July 26, 2016
On July 12, the House Oversight and Government Reform Committee passed “bipartisan postal reform legislation.” It is similar to the discussion draft that the committee had circulated and many stakeholders, including nonprofit mailers, had commented on.
The main bill, H.R. 5714, continues to legislate a postage rate increase equal to half of the 4.3 percent exigent surcharge that expired on April 10. And it still has the Medicare integration that it hopes will save the Postal Service over $50 billion in retiree health benefit costs. The most important change is the removal of a “requirement” and other priority factors that would have shifted the focus away from the CPI price cap and placed it more on the cost coverage of individual postal products. We had urged this change.
A secondary, but important bill, H.R. 5707, would allow the Secretary of the Treasury to invest part of the USPS retiree health benefits fund in market-based securities, rather than just Treasury Securities with very little return. This would help reduce the projected cost of retiree health benefits, and therefore the pre-funding requirements.
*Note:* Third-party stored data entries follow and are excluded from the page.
(** A page behind a cursor the service issued. *)
Lemma next_page db hw r e rest es : scanEntry r = Ok e -> 0 < hw <= int64_max ->
  printable_date (e_confirmed r / day_ns) -> truncate_us (e_confirmed r) = e_confirmed r ->
  pg_uuid (e_id r) = e_id r ->
  json_parse (json_text (marshal_payload (page_payload m filter limit hw e)))
    = Ok (marshal_payload (page_payload m filter limit hw e)) ->
  select_page m (date_arg (From filter)) (date_arg (To filter)) hw (Some (row_key r)) db = rest ->
  scan_all rest = Ok es ->
  LedgerService.ListEntries json_text hmac json_parse secret env db
    (with_cursor input (page_token m filter limit hw e)) = Ok (page_over hw es).
Proof.
  intros Hs Hhw Hp Ht Hu Hj Hsel Hscan.
  destruct (page_payload_scope m filter limit hw r e Hs ltac:(lia) Hp Ht Hu) as (k & Hscope & Hk).
  assert (decode hmac json_parse secret (page_token m filter limit hw e) = Ok (page_payload m filter limit hw e)) as Hdec.
  { apply decode_encoded; [done| | |by apply (page_payload_valid m filter limit hw r e)|done];
      cbn; apply in_int64_spec; unfold int64_min, int64_max, MaximumPageLimit in *; lia. }
  unfold LedgerService.ListEntries, parseMerchant. cbn [with_cursor l_MerchantID l_From l_To l_Limit l_Cursor].
  fold m. rewrite Hm. cbn [mbind result_bind]. rewrite Hfilter. cbn [mbind result_bind]. fold limit.
  rewrite limit_checks. cbn [mbind result_bind]. unfold cursor_scope. cbn [l_Cursor with_cursor].
  assert (String.eqb (page_token m filter limit hw e) "" = false) as ->.
  { apply String.eqb_neq. unfold page_token. by destruct (b64_encode _). }
  rewrite Hdec. cbn [mbind result_bind].
  change (MerchantID (page_payload m filter limit hw e)) with m.
  change (p_Limit (page_payload m filter limit hw e)) with limit.
  change (p_From (page_payload m filter limit hw e)) with (optionalDateString (From filter)).
  change (p_To (page_payload m filter limit hw e)) with (optionalDateString (To filter)).
  rewrite !String.eqb_refl, Z.eqb_refl. cbn [negb orb]. rewrite Hscope. cbn [mbind result_bind].
  rewrite (ListEntries_run env m filter limit hw (Some k) db rest es Hquiet ltac:(lia)); [|by rewrite Hk|done].
  cbn [mbind result_bind sp_Entries sp_HighWater HasMore].
  by apply (page_finish hw (Some hw) es).
Qed.
(** ** Leases are exclusive *)

(** The row of [id] is published, or leased to [owner] until [until]. *)
Definition kept (id owner : string) (until : Z) (t : rows) : Prop :=
  NoDup (map o_event t) /\ forall o, o ∈ t -> o_event o = id ->
    unpublished o = false \/ o_lease o = Some (owner, until).

Definition releases (id owner : string) (op : store_op) : Prop :=
  match op with OFailed _ id' owner' _ _ => id' = id /\ owner' = owner | _ => False end.

Lemma kept_claim id owner until t env : kept id owner until t -> ce_now env < until ->
  forall o, o ∈ t -> o_event o = id -> claimable (ce_now env) o = false.
Proof.
  intros [_ Hk] Hnow o Ho Hid. unfold claimable. destruct (Hk o Ho Hid) as [-> | ->]; [done|].
  rewrite (proj2 (Z.leb_gt _ _) Hnow). by rewrite andb_false_r.
Qed.

Lemma kept_op interval id owner until op t : kept id owner until t -> op_now op < until -> ~ releases id owner op ->
  kept id owner until (run_op interval op t).
Proof.
  intros Hk Hnow Hrel. destruct Hk as [Hn Hk]. split.
  { by rewrite (rewrites_events _ _ (run_op_rewrites interval op t Hn)). }
  assert (forall f, (forall o, same_event o (f o)) ->
    (forall o, o ∈ t -> o_event o = id -> unpublished (f o) = false \/ o_lease (f o) = Some (owner, until)) ->
    forall o', o' ∈ map f t -> o_event o' = id -> unpublished o' = false \/ o_lease o' = Some (owner, until)) as Hmap.
  { intros f Hf H o' (o & -> & Ho)%in_map E. apply H; [done|]. by rewrite <- (proj1 (Hf o)). }
  assert (forall env ctx id' owner' g, (forall o, same_event o (g o)) ->
    (forall o, o ∈ t -> o_event o = id -> holds id' owner' o = true ->
       unpublished (g o) = false \/ o_lease (g o) = Some (owner, until)) ->
    forall o, o ∈ snd (update_held env ctx id' owner' g t) -> o_event o = id ->
      unpublished o = false \/ o_lease o = Some (owner, until)) as Hheld.
  { intros env ctx id' owner' g Hg H. unfold update_held.
    assert (forall o, o ∈ map (fun o => if holds id' owner' o then g o else o) t -> o_event o = id ->
      unpublished o = false \/ o_lease o = Some (owner, until)) as Hm.
    { apply Hmap; [intros o; destruct (holds _ _ o); [done|apply same_event_refl]|].
      intros o Ho E. destruct (holds id' owner' o) eqn:Eh; [by apply H|by apply Hk]. }
    destruct (ce_fault env); [|done|done]. by destruct (negb _). }
  destruct op as [env o' limit lease|env id' o'|env id' o' delay e]; cbn in *.
  - unfold Claim. destruct (_ || _); [done|].
    destruct (ce_fault env) eqn:Ef; [|done|]; (destruct (existsb _ _); [done|]); cbn; apply Hmap;
      try (intros o; destruct (existsb _ _); [apply delivery_same|apply same_event_refl]);
      intros o Ho E; (destruct (existsb (fun c => String.eqb (o_event c) (o_event o)) _) eqn:Eh; [|by apply Hk]);
      pose proof (hit_claimable _ _ _ _ Hn Ho Eh) as Hc;
      by rewrite (kept_claim id owner until t env (conj Hn Hk) Hnow o Ho E) in Hc.
  - apply Hheld; [intros o; apply delivery_same|]. intros o _ _ _. by left.
  - unfold MarkFailed. destruct (delay <? 0); [done|]. destruct (negb _); [done|]. apply Hheld; [intros o; apply delivery_same|].
    intros o Ho E Hh. exfalso. unfold holds in Hh. bool_to_prop.
    destruct (Hk o Ho E) as [Hp|Hl]; [congruence|].
    match goal with H : match o_lease o with _ => _ end = true |- _ => rewrite Hl in H; apply String.eqb_eq in H; subst end.
    apply Hrel. split; congruence.
Qed.

Lemma kept_ops interval id owner until ops t : kept id owner until t ->
  (forall op, op ∈ ops -> op_now op < until /\ ~ releases id owner op) -> kept id owner until (run_ops interval ops t).
Proof.
  revert t. induction ops as [|op ops IH]; intros t Hk Ho; [done|]. apply IH; [|intros; apply Ho; by right].
  apply kept_op; [done|apply Ho; left..].
Qed.

Lemma claimed_ok interval env owner limit lease t evs t1 : Claim interval env owner limit lease t = (Ok evs, t1) ->
  evs = map (fun o => event_of_row (lease_row owner (ce_now env + interval lease) o)) (select_claimable env limit t) /\
  t1 = map (fun o => if existsb (fun c => String.eqb (o_event c) (o_event o)) (select_claimable env limit t)
                     then lease_row owner (ce_now env + interval lease) o else o) t.
Proof.
  unfold Claim. intros H. case_hyp H; [done|]. case_hyp H; [|done|]; (case_hyp H; [done|]); [|done].
  injection H as <- <-. done.
Qed.

Lemma claimed_kept interval env owner limit lease t evs t1 ev : NoDup (map o_event t) ->
  Claim interval env owner limit lease t = (Ok evs, t1) -> ev ∈ evs ->
  kept (EventID ev) owner (ce_now env + interval lease) t1.
Proof.
  intros Hn H Hev. pose proof (run_op_rewrites interval (OClaim env owner limit lease) t Hn) as Hr.
  cbn in Hr. rewrite H in Hr. cbn in Hr. split; [by rewrite (rewrites_events _ _ Hr)|].
  apply claimed_ok in H as [-> ->]. apply in_map in Hev as (c & -> & Hc).
  intros o' (o & -> & Ho)%in_map E. destruct (existsb _ _) eqn:Eh; [by right|]. exfalso.
  cbn in E. rewrite <- not_true_iff_false in Eh. apply Eh, existsb_exists. exists c.
  rewrite <- list_elem_of_In. split; [done|]. by apply String.eqb_eq.
Qed.

(** C15: leases are exclusive: once a worker has claimed an event, no claim of
    any worker gets that event before the lease ends, whatever claims,
    publications and failures of all workers happen meanwhile, unless the
    holder itself gives the event back. *)
Theorem claim_exclusive interval env owner limit lease t evs t1 ev ops env' owner' limit' lease' evs' t2 :
  NoDup (map o_event t) -> Claim interval env owner limit lease t = (Ok evs, t1) -> ev ∈ evs ->
  let until := ce_now env + interval lease in
  (forall op, op ∈ ops -> op_now op < until /\ ~ releases (EventID ev) owner op) -> ce_now env' < until ->
  Claim interval env' owner' limit' lease' (run_ops interval ops t1) = (Ok evs', t2) ->
  EventID ev ∉ map EventID evs'.
Proof.
  intros Hn H Hev until Hops Hnow H'. pose proof (claimed_kept _ _ _ _ _ _ _ _ _ Hn H Hev) as Hk. fold until in Hk.
  pose proof (kept_ops interval _ _ _ _ _ Hk Hops) as Hk'.
  apply claimed_ok in H' as [-> _]. rewrite map_map. intros (c & E & Hc)%in_map. cbn in E.
  apply chosen_in in Hc as (Hc & Hcl & _).
  by rewrite (kept_claim _ _ _ _ env' Hk' Hnow c Hc (eq_sym E)) in Hcl.
Qed.

Lemma claim_exclusive_witness :
  let env z := {| ce_fault := NoFault; ce_now := sample_now + z; ce_locked := fun _ => false |} in
  let '(r1, t1) := Claim (fun d => d) (env 5) "w1" 1 (60 * second) (outbox sample_db1) in
  let '(r2, t2) := Claim (fun d => d) (env 9) "w2" 1 (60 * second) t1 in
  exists ev evs, r1 = Ok [ev] /\ r2 = Ok evs /\ EventID ev ∉ map EventID evs.
Proof.
  intros env.
  assert (NoDup (map o_event (outbox sample_db1))) as Hn
    by exact (inv_events _ (proj1 (steps_spec _ _ _ _ _ sample_steps1 empty_inv))).
  destruct (Claim (fun d => d) (env 5) "w1" 1 (60 * second) (outbox sample_db1)) as [r1 t1] eqn:E1.
  destruct (Claim (fun d => d) (env 9) "w2" 1 (60 * second) t1) as [r2 t2] eqn:E2.
  assert (exists ev, r1 = Ok [ev]) as [ev ->] by (vm_compute in E1; injection E1 as <- <-; by eexists).
  assert (exists evs, r2 = Ok evs) as [evs ->]
    by (vm_compute in E1; injection E1 as _ <-; vm_compute in E2; injection E2 as <- _; by eexists).
  exists ev, evs. splits; [reflexivity..|].
  eapply (claim_exclusive (fun d => d) (env 5) "w1" 1 (60 * second) (outbox sample_db1) [ev] t1 ev [] (env 9));
    [exact Hn|exact E1|left|intros op H; by apply elem_of_nil in H| |exact E2].
  vm_compute. reflexivity.
Defined.

(** ** Every event the Ledger writes passes the publisher's checks *)
Lemma minted_id id : minted id -> is_id id /\ pg_uuid id = id.
Proof.
  intros (now & [raw|e] & H); [|done]. split; [by eapply NewUUIDv7_id|]. by eapply NewUUIDv7_lower.
Qed.

Lemma is_id_valid id : is_id id -> to_valid id = id.
Proof. intros H%is_id_ascii. by apply to_valid_ascii. Qed.

Lemma payload_allowed id e now tp j : event_payload id e now tp = Ok j -> prohibitedField j = "".
Proof.
  unfold event_payload. intros H. destruct (enc_time now) as [t|] eqn:Et; [|done].
  destruct (enc_time (Entry.confirmedAt e)) as [c|] eqn:Ec; [|done]. cbn [mbind result_bind] in H.
  injection H as <-. apply enc_time_inv in Et as [-> _]. apply enc_time_inv in Ec as [-> _].
  destruct (Entry.originalEntryID e); vm_compute; reflexivity.
Qed.

Lemma describes_envelope e o : describes e o ->
  exists envelope, unmarshal_envelope (match o_payload o with JObj f => f | _ => [] end) = Ok envelope /\
    (exists f, o_payload o = JObj f) /\ prohibitedField (o_payload o) = "" /\
    n_MerchantID envelope = Entry.merchantID e /\
    envelope_matches envelope (event_of_row o) = String.eqb (Entry.merchantID e) (pg_uuid (Entry.merchantID e)).
Proof.
  intros [Hagg Hmid Hmer Hpos Hty [Hmi Htr] Hrange Hocc _ _ (id & tp & Hid & Hev & _ & Hp)].
  pose proof (payload_allowed _ _ _ _ _ Hp) as Hallow.
  destruct (minted_id _ Hid) as [Hid1 Hid2]. destruct (minted_id _ Hmi) as [Hmi1 Hmi2].
  unfold event_payload in Hp. destruct (enc_time (Entry.confirmedAt e)) as [t|] eqn:Et; [|done].
  cbn [mbind result_bind] in Hp. injection Hp as Hp. rewrite <- Hp in *.
  eexists. split; [|split; [by eexists|split; [done|]]].
  - unfold unmarshal_envelope, enc_string. jfields. rewrite (dec_enc_time _ _ Et). cbn [mbind result_bind].
    rewrite Hrange. cbn [mbind result_bind]. reflexivity.
  - cbn [n_MerchantID]. rewrite is_id_valid by done. split; [done|]. unfold envelope_matches.
    cbn [n_EventID n_EventType n_MerchantID n_MerchantPosition n_EntryID n_OccurredAt n_ConfirmedAt event_of_row
         EventID AggregateID MerchantID MerchantPosition Event_type OccurredAt].
    rewrite (is_id_valid id), (is_id_valid (Entry.id e)), Hev, Hagg, Hmer, Hpos, Hty, Hocc, Hid2, Hmi2 by done.
    assert (to_valid entryEventType = entryEventType) as -> by (vm_compute; reflexivity).
    by rewrite !String.eqb_refl, !Z.eqb_refl, !andb_true_r, !andb_true_l.
Qed.

(** The event of a confirmed entry passes the envelope checks, unless the
    merchant's identifier was given with upper-case letters: the payload keeps
    them while the row has PostgreSQL's lower case, and the publisher refuses
    it every time. *)
Lemma describes_publishable e o : describes e o ->
  (is_ok (validateEnvelope (event_of_row o)) = true <-> pg_uuid (Entry.merchantID e) = Entry.merchantID e).
Proof.
  intros He. destruct (describes_envelope _ _ He) as (env & Hu & (f & Ef) & Hf & _ & Hm).
  unfold validateEnvelope. cbn [Payload event_of_row]. rewrite Ef in *. rewrite Hf. cbn [String.eqb negb].
  rewrite Hu, Hm. destruct (String.eqb_spec (Entry.merchantID e) (pg_uuid (Entry.merchantID e))); [done|].
  split; [done|]. congruence.
Qed.
Lemma inv_applied e clk db db' : proj_inv db -> sound e -> known e db = false ->
  applied e clk (enqueued e db) db' -> proj_inv db'.
Proof.
  intros [H1 H2 H3 H4 H5 H6] He [Hk1 Hk2]%known_false [Ai Ar Ao (row & from & thr & T1 & T2 & _ & _ & Tc & _) Ap].
  cbn [inbox receipts progress enqueued] in *. change (days_of ?m (enqueued e db)) with (days_of m db) in *.
  assert (receipts db' = map receipt_of (inbox db')) as Hrec by (rewrite Ai, Ar, map_app, H1; done).
  split.
  - done.
  - rewrite Ai. intros r [Hr|Hr]%elem_of_app; [by apply H2|]. apply list_elem_of_singleton in Hr as ->. by destruct He.
  - rewrite Ai, map_app. by apply NoDup_snoc.
  - rewrite Ai, map_app. by apply NoDup_snoc.
  - intros m d. rewrite Ai, day_totals_snoc. unfold of_day at 1. cbn [in_merchant in_date row_of_event].
    destruct (String.eqb_spec (MerchantID e) m) as [<- | Hm]; [|rewrite Ao by done; apply H5].
    apply closed_keeps in Tc. rewrite Tc. fold (day_of e). rewrite effect_row, H5 in T1 by done. cbn [andb].
    destruct (Z.eqb_spec (day_of e) d) as [<- | Hd].
    + unfold totals_at. by rewrite lookup_insert_eq.
    + rewrite <- H5. unfold totals_at. by rewrite lookup_insert_ne.
  - intros m. rewrite Ai. destruct Ap as (old & p & P1 & P2 & P3 & P4 & P5). rewrite P2.
    destruct (decide (MerchantID e = m)) as [<- | Hm].
    + rewrite lookup_insert_eq. specialize (H6 (MerchantID e)). rewrite P1 in H6.
      eapply progress_snoc; [done|done|apply He| |done|done|done].
      intros q. rewrite receipts_received, Ai by done. done.
    + rewrite lookup_insert_ne by done. specialize (H6 m). destruct (progress db !! m) as [p'|] in *.
      * by apply progress_other.
      * intros q. rewrite received_snoc, H6. cbn [in_merchant row_of_event]. apply String.eqb_neq in Hm. by rewrite Hm.
Qed.

(** ** Every transaction *)
Definition begun (env : tx_env) (db : cdb) : ctx := {| x_db := db; x_faults := faults env; x_clock := clock env |}.
Definition stored (e : EntryConfirmed) : EntryConfirmed := Canonical (Canonical e).

Inductive proj_step (db db' : cdb) : Prop :=
  | step_apply env e r : Apply sha256 env e db = (r, db') -> proj_step db db'
  | step_resume env m r : ResumeRecompute env m db = (r, db') -> proj_step db db'.

Lemma transact_cases {A} b (c : A -> string) env body db r db' : transact b c env body db = (r, db') ->
  db' = db \/ exists a s, body (begun env db) = (Ok a, s) /\ db' = x_db s /\ (forall x, r = Ok x -> x = a).
Proof.
  unfold transact. fold (begun env db). destruct (begin_fault env); [intros [= _ ->]; by left|].
  destruct (body (begun env db)) as [[a|e] s]; [|intros [= _ ->]; by left].
  destruct (commit env); intros [= <- <-]; [right|by left|right]; exists a, s; (split; [done|]); (split; [done|]);
    intros x [= ->]; done.
Qed.

Lemma validated_sound e : validated (Canonical e) -> sound (stored e).
Proof. by intros []. Qed.

Lemma Apply_cases env e db r db' : Apply sha256 env e db = (r, db') ->
  db' = db \/ exists a s, sound (stored e) /\ validated e /\ apply_body sha256 (stored e) (begun env db) = (Ok a, s) /\
    db' = x_db s /\ (forall x, r = Ok x -> x = a).
Proof.
  unfold Apply, store_apply. destruct (Validate e) as [[]|] eqn:Ev; [|intros [= _ ->]; by left].
  destruct (Validate (Canonical e)) as [[]|] eqn:Ec; [|intros [= _ ->]; by left].
  destruct (transact _ _ _ _ _) as [r1 db1] eqn:Et. intros [= Er <-].
  apply transact_cases in Et as [-> | (a & s & E1 & E2 & E3)]; [by left|right].
  exists a, s. split; [by apply validated_sound, Validate_ok|]. split; [by apply Validate_ok|].
  split; [done|]. split; [done|]. intros x ->.
  destruct r1; [|done]. injection Er as ->. by apply E3.
Qed.

Lemma Resume_cases env m db r db' : ResumeRecompute env m db = (r, db') ->
  db' = db \/ exists job c, closed job (days_of (rj_MerchantID job) db) = Ok c /\
    (exists j, next_job_row (to_lower m) db = Some j /\
       job = {| rj_ID := j_id j; rj_MerchantID := j_merchant j; rj_From := j_from j;
                rj_Through := j_through j; rj_Next := default 0 (j_next j) |}) /\
    db' = with_jobs (map (moved_job job 1 (clock env)) (jobs db)) (next_job db) (with_days (rj_MerchantID job) c db).
Proof.
  unfold ResumeRecompute, ResumeNext. case_match; [intros [= _ ->]; by left|].
  destruct (transact _ _ _ _ _) as [r1 db1] eqn:Et. intros [= _ <-].
  apply transact_cases in Et as [-> | (a & s & E1 & E2 & _)]; [by left|].
  unfold resume_body in E1. run_inv E1. apply read_ok in R as (_ & D0 & C0). apply read_ok in R0 as (Ej & D1 & C1).
  injection Ej as Ej. rewrite D0 in Ej. destruct x0 as [j|].
  - right. apply process_ok in E1 as (c & P1 & _ & P3 & _). rewrite D1, D0 in P1, P3. rewrite C1, C0 in P3.
    eexists _, c. split; [exact P1|]. split; [by exists j|]. by rewrite E2, P3.
  - left. run_inv E1. by rewrite D1, D0.
Qed.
What happens next? The House adjourned on July 15, and does not return to Washington until September 6. It plans to be in session for 17 days in September prior to the November 8 elections. The House has 16 days scheduled in D.C. between the elections and the end of the year. With many other priority items to get done, whether the House will get to voting on the postal bill this year remains a key question.
While members of the House are adjourned until September 6, the staff presumably is working behind the scenes to try to get buy-in from the House Ways and Means Committee that oversees Medicare, and to get a positive scoring from the Congressional Budget Office. CBO scores every proposed bill for its impact on the federal balance budget for the following ten years. A neutral to positive impact is critical to the success of this bill.
The biggest risk for mailers is that the postal cost saving element of the bill, Medicare integration, gets jettisoned because of negative CBO scoring or Ways and Means opposition, while the rate increase stays in. We will keep you posted.